Skip to main content

Creating and modifying a dataset

You can create a standard wide-format data set by

  1. creating a link to a database using the require command (only needs to be done once per script),
  2. creating an empty dataset using the create-dataset command,
  3. and importing at least one variable into the empty dataset using the import command.

Unless you have special needs, it is recommended to connect to the latest version of the relevant database. You then get access to all the latest variables and the latest updates. The version number can be found by looking at the top left of the variable overview.

You can only import one variable at a time when creating a wide-format data set through the import command. This does two things:

  • Retrieves data observations for a given time (measurement time is not specified for fixed information such as gender)

  • Links the data to the current population via a unique built-in unit identifier series (on first import, all observations for the given time are retrieved)

TIP

It is possible to override the so-called left-join principle by using the import option outer_join. Then you will instead retrieve all observations for the given time, also for those that are not already in the data set population. This can be useful if you want to retrieve data on all individuals over a longer period of time (through repeated measurements for a given variable), and not just for those who had an observation at the first measurement time. Chapter 2.3.1 in the User Guide explains more about this.

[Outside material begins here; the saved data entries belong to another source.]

Definition createIntakeRouter : list Route :=
  [customer_route "POST" "/" authenticated "CreateDraftIntakeService" 201;
   customer_route "GET" "/" authenticated "ListOwnCasesService" 200;
   customer_route "GET" "/:case_id" authenticated "GetOwnCaseService" 200;
   customer_route "POST" "/:case_id/submit" authenticated "SubmitInitialCaseService" 200;
   customer_route "GET" "/:case_id/information-requests" authenticated "ListOwnInformationRequestsService" 200;
   customer_route "POST" "/:case_id/information-requests/:request_id/respond" authenticated "RespondToInformationRequestService" 201;
   customer_route "GET" "/:case_id/messages" authenticated "ListOwnCaseMessagesService" 200;
   customer_route "POST" "/:case_id/messages" authenticated "PostOwnCaseMessageService" 201].

Definition createAccountSearchRouter : list Route := [staff_route "GET" "/" anyone "SearchAccountsByEmailService" 200].

Definition reversal_commands : list string := ["return-to-draft"; "reopen-pre-offering"; "reopen-structuring"; "reopen-final-offering-review"].

(** app.ts always hands the workflow, history, correction and staff-draft services over *)
Definition createIntakeOperationsRouter (upload download assign : bool) : list Route :=
  [staff_route "GET" "/" anyone "ListCasesForOperationsService" 200;
   staff_route "POST" "/" authenticated "CreateStaffIntakeCaseService" 201;
   staff_route "POST" "/drafts" anyone "CreateStaffDraftCaseService" 201;
   staff_route "POST" "/:case_id/submit" anyone "SubmitStaffDraftCaseService" 200;
   staff_route "GET" "/:case_id" anyone "GetCaseForOperationsService" 200;
   staff_route "GET" "/:case_id/readiness" anyone "GetOperationsReadinessService" 200;
   staff_route "GET" "/:case_id/workflow" anyone "GetIntakeWorkflowService" 200;
   staff_route "GET" "/:case_id/history" anyone "GetIntakeCaseHistoryService" 200;
   staff_route "GET" "/:case_id/reversal-preview" anyone "GetIntakeReversalPreviewService" 200] ++
  map (λ c, staff_route "POST" (String.append "/:case_id/commands/" c) authenticated "RequestIntakeReversalService" 200) reversal_commands ++
  [staff_route "POST" "/:case_id/reversal-operations/:operation_id/approve" authenticated "ApproveIntakeReversalService" 200;
   staff_route "GET" "/:case_id/reversal-operations/:operation_id" anyone "GetIntakeReversalOperationService" 200] ++
  when upload
    [staff_route "POST" "/:case_id/documents" authenticated "UploadCaseDocumentService.execute" 201;
     staff_route "PATCH" "/:case_id/rooms/:room_id/representative-photo" authenticated "UploadCaseDocumentService.setRepresentative" 204;
     staff_route "DELETE" "/:case_id/rooms/:room_id" authenticated "UploadCaseDocumentService.deleteRoom" 204;
     staff_route "DELETE" "/:case_id/rooms/:room_id/photos/:document_id" authenticated "UploadCaseDocumentService.deletePhoto" 204] ++
  when download [staff_route "GET" "/:case_id/documents" anyone "GetCaseDocumentService" 200] ++
  [staff_route "POST" "/:case_id/information-requests" authenticated "PublishInformationRequestService" 201;
   staff_route "POST" "/:case_id/information-requests/:request_id/send-reminder" anyone "SendManualReminderService" 200;
   staff_route "POST" "/:case_id/information-requests/:request_id/force-expire" authenticated "ForceExpireInformationRequestService" 200;
   staff_route "POST" "/:case_id/information-requests/:request_id/withdraw" authenticated "WithdrawInformationRequestService" 200;
   staff_route "POST" "/:case_id/decisions" authenticated "RecordFounderDecisionService" 200;
   staff_route "POST" "/:case_id/close" authenticated "CloseCaseService" 200;
   staff_route "POST" "/:case_id/retry-post-ipo-handoff" anyone "RetryPostIpoStructuringHandoffService" 200;
   staff_route "PUT" "/:case_id/evidence/:evidence_id/review" authenticated "ReviewEvidenceService" 200] ++
  when assign [staff_route "POST" "/:case_id/partner-assignment" authenticated "AssignPartnerOrganizationService" 200] ++
  [staff_route "GET" "/:case_id/messages" anyone "ListCaseMessagesForOperationsService" 200;
   staff_route "POST" "/:case_id/messages" authenticated "PostCaseMessageForOperationsService" 201].

(** createLegalPracticeRouter and createAppraisalFirmRouter *)
Definition organization_router (id created listed updated : string) : list Route :=
  [staff_route "GET" "/" anyone listed 200; staff_route "POST" "/" authenticated created 201;
   staff_route "PATCH" (String.append "/:" (String.append id "/status")) authenticated updated 200].
Definition createLegalPracticeRouter : list Route :=
  organization_router "legal_practice_id" "CreateLegalPracticeService" "ListLegalPracticesService" "UpdateLegalPracticeStatusService".
Definition createAppraisalFirmRouter : list Route :=
  organization_router "appraisal_firm_id" "CreateAppraisalFirmService" "ListAppraisalFirmsService" "UpdateAppraisalFirmStatusService".

(** createLegalPartnerCaseRouter and createAppraisalPartnerCaseRouter *)
Definition partner_case_router (role recorded : string) : list Route :=
  let roleGated := [by_session; by_role role; by_passkey] in
  [mkRoute "GET" "/" roleGated authenticated "ListCasesForPartnerService" 200;
   mkRoute "GET" "/:case_id" (roleGated ++ [by_assignment role]) anyone "GetCaseForPartnerService" 200;
   mkRoute "GET" "/:case_id/history" (roleGated ++ [by_assignment role]) anyone "GetPartnerCaseHistoryService" 200;
   mkRoute "PATCH" "/:case_id" (roleGated ++ [by_assignment role]) authenticated recorded 200].
Definition createLegalPartnerCaseRouter : list Route := partner_case_router "legal_partner" "RecordLegalStructuringService".
Definition createAppraisalPartnerCaseRouter : list Route := partner_case_router "appraisal_partner" "RecordAppraisalService".

(** ** createApp *)

(** What is configured *)
Record AppDependencies := mkDependencies {
  d_rateLimitStore : bool; d_idempotencyStore : bool; d_appleTeamId : bool; d_androidFingerprints : bool; d_relatedOrigins : bool;
  d_authHandler : bool; d_protectedApi : bool; d_dpop : option DpopOptions; d_customerSessions : bool; d_disclosureDocuments : bool; d_reservations : bool;
  d_offeringOperations : bool; d_profile : bool; d_loginMethods : bool; d_deviceAuth : option Url; d_deviceReplacement : bool;
  d_wallet : bool; d_walletBalances : bool; d_walletReconciler : bool; d_investorActivity : bool; d_kyc : bool;
  d_staffInvitations : bool; d_staffAccountLifecycle : bool; d_accountRecovery : bool; d_accountClosure : bool;
  d_partnerOrganizations : bool; d_documentUpload : bool; d_documentDownload : bool }.

Definition tightened (d : AppDependencies) : list guard := when (d_rateLimitStore d) [by_rate "tightened"].
Definition deviceAuthRateLimiters (d : AppDependencies) : list guard :=
  tightened d ++ when (d_rateLimitStore d) [by_rate "dpop_key"].

Definition well_known (name : string) : Layer := Direct (mkRoute "GET" (String.append "/.well-known/" name) [] anyone name 200).

Definition public_layers (d : AppDependencies) : list Layer :=
  [Cors] ++ when (d_appleTeamId d) [well_known "apple-app-site-association"] ++
  when (d_androidFingerprints d) [well_known "assetlinks.json"] ++ when (d_relatedOrigins d) [well_known "webauthn"] ++
  when (d_authHandler d) [Direct (mkRoute "ALL" "/api/auth/*splat" (by_auth_path :: tightened d) anyone "Better Auth" 200)] ++
  [JsonBody; Mount "/health" [] createHealthRouter;
   Mount "/v1/offerings" (when (d_rateLimitStore d) [by_rate "baseline"]) createOfferingRouter].

Definition investor_layers (d : AppDependencies) : list Layer :=
  [Mount "/v1/offerings" [] (createInvestorOfferingRouter (d_disclosureDocuments d) (d_reservations d) (d_offeringOperations d)
     (d_customerSessions d) (d_idempotencyStore d))] ++
  when (d_offeringOperations d) [Mount "/internal/v1/offerings" [] (createOfferingOperationsRouter (d_idempotencyStore d))] ++
  when (d_profile d) [Mount "/v1/investor-profile" [] createProfileRouter] ++
  when (d_loginMethods d) [Mount "/v1/auth/login-methods" [] createLoginMethodsRouter].

Definition device_layers (d : AppDependencies) : list Layer :=
  when (bool_decide (is_Some (d_deviceAuth d)))
    [Mount "/v1/app" [] createAppConfigRouter; Mount "/v1/auth/mobile" [] (createDeviceAuthRouter (deviceAuthRateLimiters d))] ++
  when (d_deviceReplacement d) [Mount "/v1/auth/mobile/replacement" [] createDeviceReplacementRouter].

Definition account_layers (d : AppDependencies) : list Layer :=
  when (d_wallet d) [Mount "/v1/investor-profile/wallet" [] (createWalletRouter (d_walletBalances d));
                     Mount "/internal/v1/wallet-accounts" [] (createWalletOperationsRouter (d_walletReconciler d))] ++
  when (d_investorActivity d) [Mount "/v1/investor-profile" [] createInvestorActivityRouter] ++
  when (d_customerSessions d) [Mount "/v1/auth/sessions" [] createCustomerSessionRouter] ++
  when (d_kyc d) [Mount "/v1/kyc" [] createKycRouter; Mount "/internal/v1/kyc-accounts" [] createKycOperationsRouter;
                  Mount "/webhooks/didit" [] createDiditWebhookRouter].

Definition staff_layers (d : AppDependencies) : list Layer :=
  when (d_staffInvitations d) [Mount "/v1/auth/staff-invitations" (tightened d) createPublicStaffInvitationRouter;
                               Mount "/internal/v1/auth/staff-invitations" [] createInternalStaffInvitationRouter] ++
  when (d_staffAccountLifecycle d) [Mount "/internal/v1/auth/staff-accounts" [] createStaffAccountLifecycleRouter] ++
  when (d_accountRecovery d) [Mount "/internal/v1/account-recovery-cases" [] createAccountRecoveryRouter] ++
  when (d_accountClosure d) [Mount "/v1/auth/account-closure" [] createAccountClosureRouter;
                             Mount "/internal/v1/account-closure-requests" [] createAccountClosureOperationsRouter] ++
  [Mount "/internal/v1/auth/webauthn" (tightened d) createStaffWebAuthnRouter].

Definition intake_layers (d : AppDependencies) : list Layer :=
  [Mount "/v1/intake-cases" [] createIntakeRouter; Mount "/internal/v1/accounts" [] createAccountSearchRouter;
   Mount "/internal/v1/intake-cases" [] (createIntakeOperationsRouter (d_documentUpload d) (d_documentDownload d) (d_partnerOrganizations d))] ++
  when (d_partnerOrganizations d) [Mount "/internal/v1/legal-practices" [] createLegalPracticeRouter;
                                   Mount "/internal/v1/appraisal-firms" [] createAppraisalFirmRouter] ++
  [Mount "/internal/v1/legal-partner/cases" [] createLegalPartnerCaseRouter;
   Mount "/internal/v1/appraisal-partner/cases" [] createAppraisalPartnerCaseRouter].

Definition createApp (d : AppDependencies) : result (list Layer) :=
  if negb (d_protectedApi d) then Ok (public_layers d)
  else if d_loginMethods d && negb (d_customerSessions d)
  then Err (Thrown "protectedApi.loginMethods requires fresh-auth middleware to be constructed")
  else if bool_decide (is_Some (d_deviceAuth d)) && negb (bool_decide (is_Some (d_dpop d)))
  then Err (Thrown "protectedApi.deviceAuth requires protectedApi.dpop to also be configured")
  else Ok (public_layers d ++ investor_layers d ++ device_layers d ++ account_layers d ++ staff_layers d ++ intake_layers d).

(** ** A request on its way *)

Record platform := mkPlatform {
  pf_staff : staff; pf_replays : list Replay.t; pf_verified : list (nat * DpopProofClaims); pf_intake : IntakeDb.intake }.

Definition auth_of (p : platform) : auth := s_auth (pf_staff p).

(** The gateway's state inside the platform's *)
Definition in_gate {A} (m : io gate A) : io platform A := λ p,
  let '(r, g) := m (mkGate (auth_of p) (pf_replays p) (pf_verified p)) in
  (r, mkPlatform (set_s_auth (g_auth g) (pf_staff p)) (g_replays g) (g_verified g) (pf_intake p)).

(** response.locals *)
Record locals := mkLocals { lc_context : option AuthContext; lc_dpopJkt : option string }.

Definition no_locals : locals := mkLocals None None.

After the dataset is created, it can be modified as needed. For example, you can rename datasets or variables, remove variables, or remove observations.

Example:

 require no.ssb.fdb:23 as db

create-dataset demography
import db/BEFOLKNING_KJOENN as gender
import db/BEFOLKNING_FOEDSELS_AAR_MND as birthdate
import db/SIVSTANDFDT_SIVSTAND 2020-01-01 as sivstatus
import db/INNTEKT_BRUTTOFORM 2020-01-01 as wealth

// Rename variables by adding a year reference
rename sivstatus sivstatus20
rename wealth wealth20

// Deleting the variable gender from the dataset
drop gender

// Keeping only married persons in the dataset
keep if sivstatus20 == '2'